The chapter that describes how to use mpatrol (see Using mpatrol) contains a section on how to pause at specific memory allocation events in a debugger (see Using with a debugger). Since we know what the allocation index of the last successful allocation was we can use the debugger to set a watchpoint on the address of the memory corruption so that it can trap the instruction that changes it. Doing this is effectively the same as using the PAGEALLOC or OFLOWWATCH options. There is a detailed tutorial on how to do this in GDB in the aforementioned section of the manual.

If the debugger option isn't available to you either then you can try locating the problem by modifying your code. You should know where the last successful memory allocation was made from the steps taken at the start of this chapter. Using this knowledge, you should be able to work out the range of code that is causing the heap corruption. Then you can add calls to __mp_check() at strategic points within that range so that you can narrow down where the heap corruption is coming from. If you display a unique message after each call to __mp_check() then you should be able to narrow it down quite quickly by monitoring which messages get displayed.

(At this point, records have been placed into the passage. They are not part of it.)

Definition vk_is_initialised (e : globals) : bool := bool_decide (is_Some (inst e)).
Definition is_headless (e : globals) : bool := bool_decide (surf e = None).

(** *** Extensions and layers *)

Definition layers_enabled : bool := TZ_DEBUG.

Definition get_glfw_required_extensions : ST globals (list (list ascii)) :=
  _ ← call GlfwGetRequiredInstanceExtensions;
  names ← gets (λ e, glfwGetRequiredInstanceExtensions_result (calls e));
  mret (foldl BasicList.add [] names).

Definition VK_EXT_DEBUG_UTILS_EXTENSION_NAME : list ascii := str "VK_EXT_debug_utils".

Definition get_default_required_extensions : ST globals (list (list ascii)) :=
  exts ← get_glfw_required_extensions;
  mret (if layers_enabled then BasicList.add exts VK_EXT_DEBUG_UTILS_EXTENSION_NAME else exts).

(** The entries the second call does not write keep their empty names. *)
Definition get_all_available_layers : ST globals (list (list ascii)) :=
  _ ← call VkEnumerateInstanceLayerProperties;
  count ← gets (λ e, layer_count_result (calls e));
  _ ← lift (tz_assert count.1);
  _ ← call VkEnumerateInstanceLayerProperties;
  names ← gets (λ e, layer_names_result (calls e));
  _ ← lift (tz_assert names.1);
  let available_layers := take count.2 names.2 ++ replicate (count.2 - length names.2) [] in
  mret (foldl BasicList.add [] available_layers).

Definition default_layer_names : list (list ascii) := [str "VK_LAYER_KHRONOS_validation"].

Definition get_default_validation_layers : ST globals (list (list ascii)) :=
  if TZ_DEBUG then
    if negb layers_enabled then mret [] else
    avail_layers ← get_all_available_layers;
    lift (for_each (λ layer default_layers,
      _ ← tz_assert (BasicList.contains avail_layers layer);
      Ok (BasicList.add default_layers layer)) default_layer_names [])
  else mret [].

(** *** The debug messenger *)

Definition SEVERITY_VERBOSE : Z := 0x1.
Definition SEVERITY_WARNING : Z := 0x100.
Definition SEVERITY_ERROR : Z := 0x1000.
Definition TYPE_GENERAL : Z := 0x1.
Definition TYPE_VALIDATION : Z := 0x2.
Definition TYPE_PERFORMANCE : Z := 0x4.

(** Whether the message makes the Vulkan call that caused it abort: never. *)
Definition default_debug_callback (message_severity : Z) : res bool :=
  _ ← (if (SEVERITY_WARNING <=? message_severity)%Z then tz_error else Ok tt);
  Ok false.

(** The handle that is written, or [None] when an error code is returned. *)
Definition vkext_create_debug_utils_messenger (instance severity type : Z) : ST globals (option Z) :=
  if TZ_DEBUG then
    _ ← call (VkGetInstanceProcAddr instance (str "vkCreateDebugUtilsMessengerEXT"));
    func ← gets (λ e, vkGetInstanceProcAddr_result (calls e));
    if func : bool then
      _ ← call (VkCreateDebugUtilsMessenger instance severity type);
      gets (λ e, vkCreateDebugUtilsMessenger_result (calls e))
    else mret None
  else mret None.

Definition vkext_destroy_debug_utils_messenger (instance messenger : Z) : ST globals unit :=
  if TZ_DEBUG then
    _ ← call (VkGetInstanceProcAddr instance (str "vkDestroyDebugUtilsMessengerEXT"));
    func ← gets (λ e, vkGetInstanceProcAddr_result (calls e));
    if func : bool then call (VkDestroyDebugUtilsMessenger instance messenger) else mret tt
  else mret tt.

(** The constructor ignores the result of the creation. *)
Definition DebugMessenger_new (instance severity_filter message_type_filter : Z) : ST globals DebugMessenger :=
  r ← vkext_create_debug_utils_messenger instance severity_filter message_type_filter;
  mret (mkMessenger (default 0%Z r) instance).

Definition DebugMessenger_destroy (m : DebugMessenger) : ST globals unit :=
  vkext_destroy_debug_utils_messenger (current_instance m) (dm_messenger m).

Definition initialise_default_messenger (instance : Z) : ST globals unit :=
  m ← gets def_msg;
  _ ← lift (tz_assert (bool_decide (m = NoMessenger)));
  m ← DebugMessenger_new instance
        (Z.lor (Z.lor SEVERITY_VERBOSE SEVERITY_WARNING) SEVERITY_ERROR)
        (Z.lor (Z.lor TYPE_GENERAL TYPE_VALIDATION) TYPE_PERFORMANCE);
  modify (set_def_msg (LiveMessenger m)).

(** The pointer is not reset. *)
Definition destroy_default_messenger : ST globals unit :=
  m ← gets def_msg;
  _ ← lift (tz_assert (bool_decide (m ≠ NoMessenger)));
  match m with
  | NoMessenger => mret tt
  | LiveMessenger m => _ ← DebugMessenger_destroy m; modify (set_def_msg DeletedMessenger)
  | DeletedMessenger => lift (Fault OutOfBounds)
  end.

(** The messenger behind the reference that is returned. *)
Definition default_messenger : ST globals DebugMessenger :=
  m ← gets def_msg;
  _ ← lift (tz_assert (bool_decide (m ≠ NoMessenger)));
  match m with
  | NoMessenger => lift (Fault NullDeref)
  | LiveMessenger m => mret m
  | DeletedMessenger => lift (Fault OutOfBounds)
  end.

(** *** The instance and the surface *)

Definition VulkanInstance_new (app_info : VulkanApplicationInfo) (extensions validation_layers : list (list ascii))
    : ST globals Z :=
  b ← gets is_initialised;
  _ ← lift (tz_assert b);
  default_extensions ← get_default_required_extensions;
  let extensions := BasicList.append extensions default_extensions in
  default_layers ← get_default_validation_layers;
  let validation_layers := BasicList.append validation_layers default_layers in
  _ ← call (VkCreateInstance app_info extensions validation_layers);
  r ← gets (λ e, vkCreateInstance_result (calls e));
  _ ← (if bool_decide (is_Some r) then mret tt else lift tz_error);
  _ ← initialise_default_messenger (default 0%Z r);
  mret (default 0%Z r).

You might also find it helpful to make calls to __mp_memorymap() so that you can keep track of the location of each memory allocation in the heap, and so that you can tell which allocations neighbour each other. Turning on the LOGMEMORY option with the __mp_setoption() function might also help you see what is going on if there are a lot of calls to the memory operation functions. Finally, if you are using the GNU compiler then the -fcheck-memory-usage option might come in handy if you can recompile the source files that you think might contain the problem. However, the error may be hidden behind a call to a library function that is not compiled with that option, as is the case with our example.

Another slightly less common problem associated with heap corruption is when the contents of a memory allocation have been overwritten unexpectedly but do not overflow its boundaries. This is not a misuse of the heap and so mpatrol will not report any errors or warnings, but it may be an error in the user's code. The heapdiff tool (see heapdiff) provided in libmptools has an option called HD_CONTENTS which allows the entire live contents of the heap to be written to disk and then compared when heapdiffend() is called. Every single difference (at the byte level) in each memory allocation is reported and this information can be extremely useful in narrowing down heap corruption. However, the HD_CONTENTS option will require a lot of disk space if the heap is very large.

To conclude, the mpatrol library contains a wide variety of options and functions that you can add to your debugging toolkit, but only if you know how to use them correctly. Hopefully, after reading this chapter you will feel slightly more confident about knowing how to slay those heap corruption demons.